Vascular events are risk factors for anal incontinence in systemic sclerosis: a study of morphology and functional properties measured by anal endosonography and manometry.

Objectives: To study anal sphincter morphology, anal sphincter pressure, and rectoanal inhibitory reflex (RAIR) in patients with systemic sclerosis (SSc) complicated by anal incontinence (AI) and to investigate possible risk factors for AI in SSc. Method: Nineteen SSc patients with severe AI were investigated using anal endosonography, anal manometry, and rectal manovolumetry. To determine risk factors for AI, disease characteristics of SSc patients with AI were compared with those of 95 SSc patients without AI; there were five matched SSc patients without AI for each SSc patient with AI. Results: The mean (SD) internal sphincter thickness was 1.3 (0.46) mm in patients with AI, which was thinner (p < 0.001) than reference data from healthy individuals whose internal sphincter measured 2.2 (0.45) mm, whereas the external sphincter thickness did not differ.
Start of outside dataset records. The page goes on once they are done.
(** X8: A sample produced outside training draws no random number and opens
    the calibration file and the left image only; the image is the
    unflipped left image resampled to the network input size; the target
    keeps the size of the original image and holds two fields, the
    output-grid transform of the whole image and the left matrix [P2]
    with the row [0, 0, 0, 1] appended; the sample id is the label file
    name without [.txt]. *)
Theorem inference_sample idx s im t name s' :
  is_train self = false -> transforms self = None ->
  getitem env self idx s = (Ok (im, t, name), s') ->
  exists f g anns P2 P3 w h,
    label_files self !! idx = Some f /\
    image_files self !! idx = Some g /\
    load_annotations env self idx s
      = (Ok (anns, P2, P3), log_open calib_dir f s) /\
    image_size_at env image_dir g = Some (w, h) /\
    rng_pos s' = rng_pos s /\
    opened s' = opened s ++ [Opened calib_dir f; Opened image_dir g] /\
    name = replace ".txt" EmptyString f /\
    im = {| img_dir := image_dir; img_name := g;
            img_size := (input_width self, input_height self);
            img_ops :=
              [AffineResample
                 (get_transfrom_matrix
                    (((Qof w / 2)%Q, (Qof h / 2)%Q), (Qof w, Qof h))
                    (input_width self, input_height self))] |} /\
    image_size t = (Qof w, Qof h) /\
    pl_is_train t = false /\
    extra_fields t =
      [("trans_mat"%string,
        FMatrix (get_transfrom_matrix
                   (((Qof w / 2)%Q, (Qof h / 2)%Q), (Qof w, Qof h))
                   (output_width self, output_height self)));
       ("P"%string, FMatrix (P2 ++ [[0; 0; 0; 1]]%Q))].
Proof.
  intros Ht Hhook H. unfold getitem in H.
  apply bind_Ok in H. destruct H as (L & s1 & Haug & H).
  apply lift_Ok in H. destruct H as [Hfin ->].
  rewrite (augment_inference idx s Ht) in Haug.
  unfold select_view in Haug.
  apply bind_Ok in Haug. destruct Haug as (f & s0 & Hf & Haug).
  apply lift_Ok in Hf. destruct Hf as [Hf ->]. apply get_item_Ok in Hf.
  apply bind_Ok in Haug. destruct Haug as ([[anns P2] P3] & s2 & Hload & Haug).
  apply bind_Ok in Haug. destruct Haug as (right & s2' & Hright & Haug).
  rewrite (train_draw_inference _ _ Ht) in Hright.
  injection Hright as <- <-.
  apply bind_Ok in Haug. destruct Haug as (g & s3 & Hg & Haug).
  apply lift_Ok in Hg. destruct Hg as [Hg ->]. apply get_item_Ok in Hg.
  apply bind_Ok in Haug. destruct Haug as (im0 & s4 & Hopen & Haug).
  unfold Image_open in Hopen.
  destruct (image_size_at env image_dir g) as [[w h]|] eqn:Hsize;
    [|discriminate].
  injection Hopen as <- <-. simpl in Haug.
  apply ret_Ok in Haug. destruct Haug as [-> ->].
  destruct (load_annotations_Ok env self idx s anns P2 P3 s2 Hload)
    as (f' & Hf' & Hpos & Hlog & H2 & _).
  rewrite Hf in Hf'. injection Hf' as <-. rewrite Ht in Hlog.
  assert (Hs2 : s2 = log_open calib_dir f s).
  { destruct s2 as [p o]. destruct s as [p0 o0]. simpl in *.
    unfold log_open. simpl. congruence. }
  unfold finish in Hfin. rewrite Ht in Hfin. simpl in Hfin.
  unfold run_transforms in Hfin. rewrite Hhook in Hfin.
  injection Hfin as <- <- <-.
  exists f, g, anns, P2, P3, w, h.
  split; [assumption|]. split; [assumption|].
  split; [rewrite Hload, Hs2; reflexivity|].
  split; [assumption|].
  split; [simpl; assumption|].
  split; [simpl; rewrite Hlog, <- app_assoc; reflexivity|].
  split; [reflexivity|].
  split; [reflexivity|].
  split; [reflexivity|].
  split; [reflexivity|].
  unfold array_at. simpl. rewrite (extend_P_3x4 P2 H2). reflexivity.
Qed.
End InferenceExtras.
Lemma add_duplicate (Item : Plugin.class) (item_name : string)
    (r : RegistryCore.t) (σ : Store) (l : loc) :
  RegistryCore.items_ r !! item_name = Some l →
  RegistryCore.add Item item_name (r, σ) = Ret (DuplicateItem item_name) (r, σ).
Proof.
  intros Hk.
  unfold RegistryCore.add, RegistryCore.items, bind, gets. simpl.
  by rewrite (map_count_Some _ _ _ Hk).
Qed.

Lemma call_absent (item_name : string) (request : PluginRequest)
    (response : PluginResponse) (r : RegistryCore.t) (σ : Store) :
  RegistryCore.items_ r !! item_name = None →
  RegistryCore.call item_name request response (r, σ)
  = Ret (ItemNotFound item_name, response) (r, σ).
Proof.
  intros Hk.
  unfold RegistryCore.call, RegistryCore.items, bind, gets. simpl.
  by rewrite (map_count_None _ _ Hk).
Qed.

Lemma call_present (item_name : string) (request : PluginRequest)
    (response : PluginResponse) (r : RegistryCore.t) (σ : Store)
    (l : loc) (o : Plugin.obj) :
  RegistryCore.items_ r !! item_name = Some l →
  objs σ !! l = Some o →
  RegistryCore.call item_name request response (r, σ)
  = Ret (Plugin.call (Plugin.cls o) (Plugin.st o) request response).1
        (r, with_objs σ (<[l := after_call request response o]> (objs σ))
                      [Ev_call l request]).
Proof.
  intros Hk Hl.
  unfold RegistryCore.call, RegistryCore.items_index, RegistryCore.items,
    bind, gets. simpl.
  rewrite (map_count_Some _ _ _ Hk). simpl. rewrite Hk.
  unfold RegistryCore.heap, zoom, ret. cbn [fst snd].
  by rewrite (Item_call_live _ _ _ Hl).
Qed.
(** * The engagement core of selfdrive/controls/controlsd.py

    A shallow embedding of the [Controls] class: the per-cycle event
    aggregation ([update_events]), the panda mismatch counter
    ([data_sample]), the engagement state machine ([state_transition]),
    the actuator sanitizer at the end of [state_control] and the order in
    which [step] runs them.

    Python integers are unbounded and are modelled by [Z]; capnp enums are
    inductive types whose constructors carry the names the source uses;
    event names are strings; actuator values are IEEE 754 values in the
    [spec_float] representation of the Standard Library. *)

From Stdlib Require Import ZArith List Bool SpecFloat.
From stdpp Require Import base decidable list strings gmap.

Local Open Scope Z_scope.

(** ** Enumerations *)

(** [ET], the event categories the state machine queries. *)
Module ET.
Inductive t : Set :=
  | ENABLE
  | PRE_ENABLE
  | OVERRIDE_LATERAL
  | OVERRIDE_LONGITUDINAL
  | NO_ENTRY
  | WARNING
  | USER_DISABLE
  | SOFT_DISABLE
  | IMMEDIATE_DISABLE
  | PERMANENT.

#[global] Instance ET_eq_dec : EqDecision t.
Proof. solve_decision. Defined.
End ET.

(** [State = log.ControlsState.OpenpilotState]. *)
Module State.
Inductive t : Set :=
  | disabled
  | preEnabled
  | enabled
  | softDisabling
  | overriding.

#[global] Instance State_eq_dec : EqDecision t.
Proof. solve_decision. Defined.
End State.

(** [ACTIVE_STATES] and [ENABLED_STATES]. *)
Definition ACTIVE_STATES : list State.t :=
  [State.enabled; State.softDisabling; State.overriding].

Definition ENABLED_STATES : list State.t :=
  State.preEnabled :: ACTIVE_STATES.
(** The filesystem handle behind [root]: the extent tree held in memory
    (where mutations are staged), the image a commit has written, what the
    tree layer will answer to the coming searches, what
    [btrfs_commit_transaction] and [close_ctree] will answer, and the calls
    made so far. *)
Record fs_info : Type := mk_fs {
  extent_root : extent_buffer;
  committed : list btrfs_item;
  search_faults : list Z;
  commit_ret : Z;
  close_ret : Z;
  log : list event
}.

Definition emit (e : event) : M fs_info unit :=
  fun fs =>
    (Done tt,
     {| extent_root := extent_root fs; committed := committed fs;
        search_faults := search_faults fs;
        commit_ret := commit_ret fs; close_ret := close_ret fs;
        log := log fs ++ [e] |}).

Definition set_leaf (l : extent_buffer) : M fs_info unit :=
  fun fs =>
    (Done tt,
     {| extent_root := l; committed := committed fs;
        search_faults := search_faults fs;
        commit_ret := commit_ret fs; close_ret := close_ret fs;
        log := log fs |}).

Definition get_leaf : M fs_info extent_buffer :=
  fun fs => (Done (extent_root fs), fs).

(** Modelled from the spec: the key search of the tree layer
    ([btrfs_search_slot], ctree.c), with the "nearest" semantics the scan
    relies on.  The answer is 0 and the slot of the key when the key is
    present, 1 and the slot where the key would be inserted when it is not. *)
Fixpoint bin_search (l : list btrfs_item) (k : btrfs_key) : Z * nat :=
  match l with
  | [] => (1, 0%nat)
  | it :: rest =>
      match comp_keys (key it) k with
      | Lt => let '(r, s) := bin_search rest k in (r, S s)
      | Eq => (0, 0%nat)
      | Gt => (1, 0%nat)
      end
  end.

(** Takes what the tree layer answers to this search: a negative entry of
    [search_faults] is the error the search reports. *)
Definition next_fault : M fs_info Z :=
  fun fs =>
    match search_faults fs with
    | [] => (Done 0, fs)
    | e :: rest =>
        (Done e,
         {| extent_root := extent_root fs; committed := committed fs;
            search_faults := rest;
            commit_ret := commit_ret fs; close_ret := close_ret fs;
            log := log fs |})
    end.

(** Modelled from the spec: [search_tree(transaction, key, cursor,
    mutate=true) -> position | negative-on-error]. *)
Definition btrfs_search_slot (k : btrfs_key) : M fs_info (Z * nat) :=
  e <- next_fault ;;
  if e <? 0 then
    emit (EvSearchSlot k e) ;; mret (e, 0%nat)
  else
    leaf <- get_leaf ;;
    let '(r, s) := bin_search (items leaf) k in
    emit (EvSearchSlot k r) ;; mret (r, s).

(** Modelled from the spec: "read back the key at that position",
    [btrfs_item_key_to_cpu(leaf, &key, slot)]; a slot outside the leaf has
    no key to read. *)
Definition btrfs_item_key_to_cpu (slot : nat) : M fs_info btrfs_key :=
  leaf <- get_leaf ;;
  match nth_error (items leaf) slot with
  | Some it => emit (EvItemKey slot (key it)) ;; mret (key it)
  | None => undefined
  end.

Definition zero_item (it : btrfs_item) : btrfs_item :=
  {| key := key it; data := repeat Byte.x00 (length (data it)) |}.

Fixpoint zero_slot (l : list btrfs_item) (slot : nat) : list btrfs_item :=
  match l, slot with
  | [], _ => []
  | it :: rest, O => zero_item it :: rest
  | it :: rest, S n => it :: zero_slot rest n
  end.

(** Modelled from the spec: "zero the record's payload bytes (not its key)
    in place", which is [ptr = btrfs_item_ptr_offset(leaf, slot); item_size =
    btrfs_item_size_nr(leaf, slot); memset_extent_buffer(leaf, 0, ptr,
    item_size)]. *)
Definition memset_item (slot : nat) : M fs_info unit :=
  leaf <- get_leaf ;;
  match nth_error (items leaf) slot with
  | Some it =>
      set_leaf {| items := zero_slot (items leaf) slot; dirty := dirty leaf |} ;;
      emit (EvMemset slot (length (data it)))
  | None => undefined
  end.

(** Modelled from the spec: "mark the containing block dirty". *)
Definition btrfs_mark_buffer_dirty : M fs_info unit :=
  leaf <- get_leaf ;;
  set_leaf {| items := items leaf; dirty := true |} ;;
  emit EvMarkDirty.

(** Modelled from the spec: [commit_transaction(transaction) -> success |
    failure], "an atomic batch of tree mutations committed together".  What
    it answers is part of the filesystem handle: on 0 every staged mutation
    reaches the image and the buffer is clean again; on anything else the
    image is left as it was. *)
Definition btrfs_commit_transaction : M fs_info Z :=
  fun fs =>
    if commit_ret fs =? 0 then
      (Done 0,
       {| extent_root := {| items := items (extent_root fs); dirty := false |};
          committed := items (extent_root fs);
          search_faults := search_faults fs;
          commit_ret := commit_ret fs; close_ret := close_ret fs;
          log := log fs ++ [EvCommit] |})
    else
      (Done (commit_ret fs),
       {| extent_root := extent_root fs;
          committed := committed fs;
          search_faults := search_faults fs;
          commit_ret := commit_ret fs; close_ret := close_ret fs;
          log := log fs ++ [EvCommit] |}).

(** Modelled from the spec: [close_filesystem(handle) -> success |
    failure]; what it answers is part of the filesystem handle. *)
Definition close_ctree : M fs_info Z :=
  fun fs =>
    (Done (close_ret fs),
     {| extent_root := extent_root fs; committed := committed fs;
        search_faults := search_faults fs;
        commit_ret := commit_ret fs; close_ret := close_ret fs;
        log := log fs ++ [EvCloseCtree (close_ret fs)] |}).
The mean (SD) resting pressure in AI patients was lower than the reference data from healthy individuals [60 (22) vs. 94 (29) mmHg, p < 0.002] whereas the squeeze pressure did not differ. Centromeric antibodies and features of vascular disease [i.e. the presence of pulmonary arterial hypertension (PAH), digital ulcers, pitting scars, or the need for iloprost infusions] were associated with AI whereas fibrotic manifestations [i.e. modified Rodnan skin score (mRss), the diffuse cutaneous SSc (dcSSc) subset, or low vital capacity (VC)] were not. Conclusions: SSc patients with AI have a thin internal anal sphincter and a low resting pressure. Risk factors for AI among SSc patients are centromeric antibodies and vascular disease, which supports the hypothesis that gastrointestinal involvement in SSc is in part a vascular manifestation of the disease.